A key driver of investment decisions is the timing, level and nature of net cash flows of the social security scheme and how these will evolve in the future. Therefore, the actuary will have a significant role in estimating the future cash flows of the scheme and interpreting these for the investment process. These cash flows consist of future benefit payments, contributions received, expenses and income from assets and other sources. Appropriate modelling can be conducted to determine an investment strategy that is likely to meet the social security institution’s mission and goals. While there is a clear link to the calculations and projections carried out as part of the actuarial valuation process (see Part A of these Guidelines), the actuary is also likely to input into more specific investment analyses relating to future benefit and expense cash flows (for example, Asset Liability Management(ALM)) which will provide an important input into the development of investment strategy and the management of the process.
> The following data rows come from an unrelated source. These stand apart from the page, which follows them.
(** X21 on a text with blank lines and the same text without them. *)
Lemma X21_text_upload_reads_non_blank_lines_witness :
  let nl := String ProjectBuilder.newline "" in
  let f := {| ProjectBuilder.name := "melt.csv";
              ProjectBuilder.result :=
                ("SiO2,temp,viscosity" ++ nl ++ nl ++ "  " ++ nl
                 ++ "53.5,1488,2.268" ++ nl)%string |} in
  let f' := {| ProjectBuilder.name := "melt.txt";
               ProjectBuilder.result :=
                 ("SiO2,temp,viscosity" ++ nl ++ "53.5,1488,2.268")%string |} in
  ProjectBuilder.isExcel f = false
  /\ ProjectBuilder.handleFileUpload (fun _ => None) (Some f')
     = ProjectBuilder.handleFileUpload (fun _ => None) (Some f).
Proof.
  intros nl f f'. split; [reflexivity |].
  apply (X21_text_upload_reads_non_blank_lines (fun _ => None) f);
    reflexivity.
Defined.

(* ================================================================== *)
(** * Sessions *)
(* ================================================================== *)

Lemma act_keeps_data
    (sheet_to_json : string -> option (list ProjectBuilder.row))
    (st : App.state) (a : action) :
  let st' := act sheet_to_json st a in
  st' = st \/ (App.viscosityData st' <> [] /\ App.isConnected st' = true).
Proof.
  destruct a as [file | isLocal config]; unfold act.
  - unfold ProjectBuilder.handleFileUpload.
    destruct file as [f |]; [| now left].
    assert (H : forall rawData,
               let st' := App.run (ProjectBuilder.processImportedData rawData) st in
               st' = st
               \/ (App.viscosityData st' <> [] /\ App.isConnected st' = true)).
    { intros rawData. pose proof (run_processImportedData rawData st) as R.
      cbv zeta in *. destruct R as [E | R]; [now left | right].
      split; apply R. }
    destruct (ProjectBuilder.isExcel f).
    + destruct (sheet_to_json _); [apply H | now left].
    + destruct (onTextLoad_cases (ProjectBuilder.result f)) as [E | [rawData E]];
        rewrite E; [now left | apply H].
  - unfold ProjectBuilder.handleTestConnection.
    destruct isLocal; [right | now left].
    simpl. split; [discriminate | reflexivity].
Qed.

(** X22.  Once the view has left its empty state it never returns to it:
    through any sequence of uploads and mock connections, whatever the
    files and whatever the spreadsheet decoder does, the application stays
    connected and its data stay non-empty. *)
Theorem X22_view_never_returns_to_empty_state :
  forall (sheet_to_json : string -> option (list ProjectBuilder.row))
         (actions : list action) (st : App.state),
    showsEmptyState st = false ->
    let st' := session sheet_to_json actions st in
    showsEmptyState st' = false
    /\ App.isConnected st' = true
    /\ App.viscosityData st' <> [].
Proof.
  intros sheet_to_json actions.
  assert (Hshow : forall st, showsEmptyState st = false <->
                             App.isConnected st = true
                             /\ App.viscosityData st <> []).
  { intros st. unfold showsEmptyState, DataView.emptyState.
    destruct (App.isConnected st), (App.viscosityData st); simpl; split;
      try discriminate; try (intros [H1 H2]; congruence).
    intros _. split; [reflexivity | discriminate]. }
  induction actions as [| a actions IH]; intros st H st'; subst st'.
  - split; [exact H | now apply Hshow].
  - unfold session. cbn [fold_left]. apply IH.
    destruct (act_keeps_data sheet_to_json st a) as [E | [Hd Hc]].
    + now rewrite E.
    + apply Hshow. now split.
Qed.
This guideline should be read in conjunction with Guideline 6 of the ISSA Guidelines on Investment of Social Security Funds.

Guideline code
ACT_02400
Mechanism
Mechanism
  • The cash flow projections from future benefit obligations and expenses should be determined by using an appropriate methodology and assumption basis. These bases should be documented and reviewed regularly in accordance with relevant good practice and actuarial standards. Considerations regarding methodology and assumptions to use (e.g. open versus closed group valuations) are covered in Guidelines 3 and 4.
  • When future cash flow projections are taken from the most recent actuarial valuation, they should be updated to the analysis date using appropriate assumptions.
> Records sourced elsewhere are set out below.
(** * Push-sync protocol of the bee node (package [pushsync])

    A shallow embedding of [pushsync.go]: the delivery [handler], the
    [chunksWorker] loop, the point-to-point transfer
    [sendChunkAndReceiveReceipt] and [Close], followed by the properties
    the specification states about them.

    The package talks to four collaborators that are Go interfaces
    (streamer, storer, closest-peer suggester, logger) and to a metrics
    registry.  A call on a collaborator is modelled as an [Event] appended
    to a trace, and what the collaborator answers is an input of the
    function that makes the call, so that every behaviour of the
    collaborators is covered by some input. *)

From Stdlib Require Import ZArith List String Ascii Lia.
From Stdlib.Strings Require Import Byte.
From stdpp Require Import base gmap strings.
Import ListNotations.

Local Open Scope Z_scope.
Local Open Scope string_scope.
Local Open Scope list_scope.

(** ** Data *)

Definition bytes : Type := list Byte.byte.

(** [swarm.Address] wraps a byte slice; its zero value holds no bytes. *)
Record Address : Type := NewAddress { Bytes : bytes }.

Definition ZeroAddress : Address := NewAddress [].

(** [swarm.Chunk]: an address and a payload. *)
Record Chunk : Type := NewChunk { Chunk_Address : Address; Chunk_Data : bytes }.

(** Wire records of package [pb]. *)
Record Delivery : Type := mkDelivery { Delivery_Address : bytes; Delivery_Data : bytes }.
Record Receipt : Type := mkReceipt { Receipt_Address : bytes }.

#[global] Instance byte_eq_dec : EqDecision Byte.byte := Strings.Byte.byte_eq_dec.
#[global] Instance Address_eq_dec : EqDecision Address.
Proof. intros a b. unfold Decision. decide equality. apply (list_eq_dec _). Defined.
#[global] Instance Chunk_eq_dec : EqDecision Chunk.
Proof.
  intros a b. unfold Decision. decide equality.
  - apply (list_eq_dec _).
  - apply Address_eq_dec.
Defined.
#[global] Instance Delivery_eq_dec : EqDecision Delivery.
Proof. intros a b. unfold Decision. decide equality; apply (list_eq_dec _). Defined.
#[global] Instance Receipt_eq_dec : EqDecision Receipt.
Proof. intros a b. unfold Decision. decide equality. apply (list_eq_dec _). Defined.

(** [Address.String()] is the lower-case hexadecimal rendering of the
    bytes; the retry map is keyed by it. *)
Definition hex_digit (n : N) : ascii :=
  match n with
  | 0 => "0" | 1 => "1" | 2 => "2" | 3 => "3" | 4 => "4" | 5 => "5"
  | 6 => "6" | 7 => "7" | 8 => "8" | 9 => "9" | 10 => "a" | 11 => "b"
  | 12 => "c" | 13 => "d" | 14 => "e" | _ => "f"
  end%N%char.

Fixpoint hex_EncodeToString (bs : bytes) : string :=
  match bs with
  | [] => EmptyString
  | b :: rest =>
      let n := Byte.to_N b in
      String (hex_digit (n / 16)) (String (hex_digit (n mod 16)) (hex_EncodeToString rest))
  end.

Definition Address_String (a : Address) : string := hex_EncodeToString (Bytes a).

(** Go's [int] on a 64-bit platform: arithmetic wraps around. *)
Definition int_wrap (z : Z) : Z := (z + 2 ^ 63) mod 2 ^ 64 - 2 ^ 63.

(** ** Errors

    A Go [error] value that may be [nil] is an [option error]. *)
Inductive error : Type :=
| io_EOF
| topology_ErrWantSelf
| protobuf_ErrTimeout
| ErrMaxRetriesExhausted            (* fmt.Errorf("max retries exhausted ", ...) *)
| ErrWrap (msg : string) (e : error) (* fmt.Errorf(msg + "%w", e) *)
| ErrOther (msg : string).

#[global] Instance error_eq_dec : EqDecision error.
Proof. intros a b. unfold Decision. decide equality; apply string_dec. Defined.

(** [errors.Is] follows the chain of wrapped errors. *)
Fixpoint errors_Is (err target : error) : bool :=
  if decide (err = target) then true
  else match err with
       | ErrWrap _ e => errors_Is e target
       | _ => false
       end.

Inductive result (A : Type) : Type :=
| Ok (a : A)
| Err (e : error).
Arguments Ok {A} a.
Arguments Err {A} e.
  • When approximate projections are undertaken, or a proxy value of liabilities used, the basis of the calculations and assumptions (e.g. average service) should be stated. An analysis of discrepancies between previous approximate projections and actual experience should be carried out.
  • The actuary should perform appropriate analysis to model potential variations from the base case projections in future asset cash flows. This analysis should use appropriate methodology and assumptions reflecting at least three different scenarios (for example, “optimistic”, “pessimistic” and “extreme”). The different factors affecting variations in future cash flow amounts and timings should be considered (e.g. inflation).
  • The analysis should take into account the funding policy of the social security scheme. Given that most social security systems are only partially funded, an analysis of the relevance of ALM and how the process should be carried out to reflect the partial funding should be considered and documented.
  • It is important that the actuary works closely with other professionals and experts within the social security institution, such as investment managers, auditors, the risk function, the finance function and other relevant members of the institution.
  • The actuary and the social security institution should also closely cooperate with other scheme stakeholders and decision-makers to ensure that the results of the ALM are understood and properly reflected in decisions taken.
  • In his or her input to the process, the actuary should document the data, assumptions and methodology used, identifying where approximations or estimations have been used. Where events that cannot be measured or quantified but may materially affect outcomes exist, these should be considered separately and explicitly. These risks may include investment manager risk, third-party risks or benefit reform risks. Results should be set out clearly regarding alternative scenarios and sensitivity analyses.
  • The analysis should be carried out on a regular basis, the frequency being consistent with the size of the scheme’s liabilities and assets, liquidity requirements, the nature of the assets held, the funding policy, the resources within the institution, and any other relevant constraints or objectives.
Structure
Principles
  • The role of the different stakeholders involved in the determination, analysis and reporting of cash flows should be documented. The actuary should liaise effectively and efficiently with other stakeholders in this regard.
  • An assessment of the competencies of each stakeholder relating to the task assigned should be carried out and any gaps should be identified. Where there are gaps, a plan should be set down and carried out to assess actions to address them.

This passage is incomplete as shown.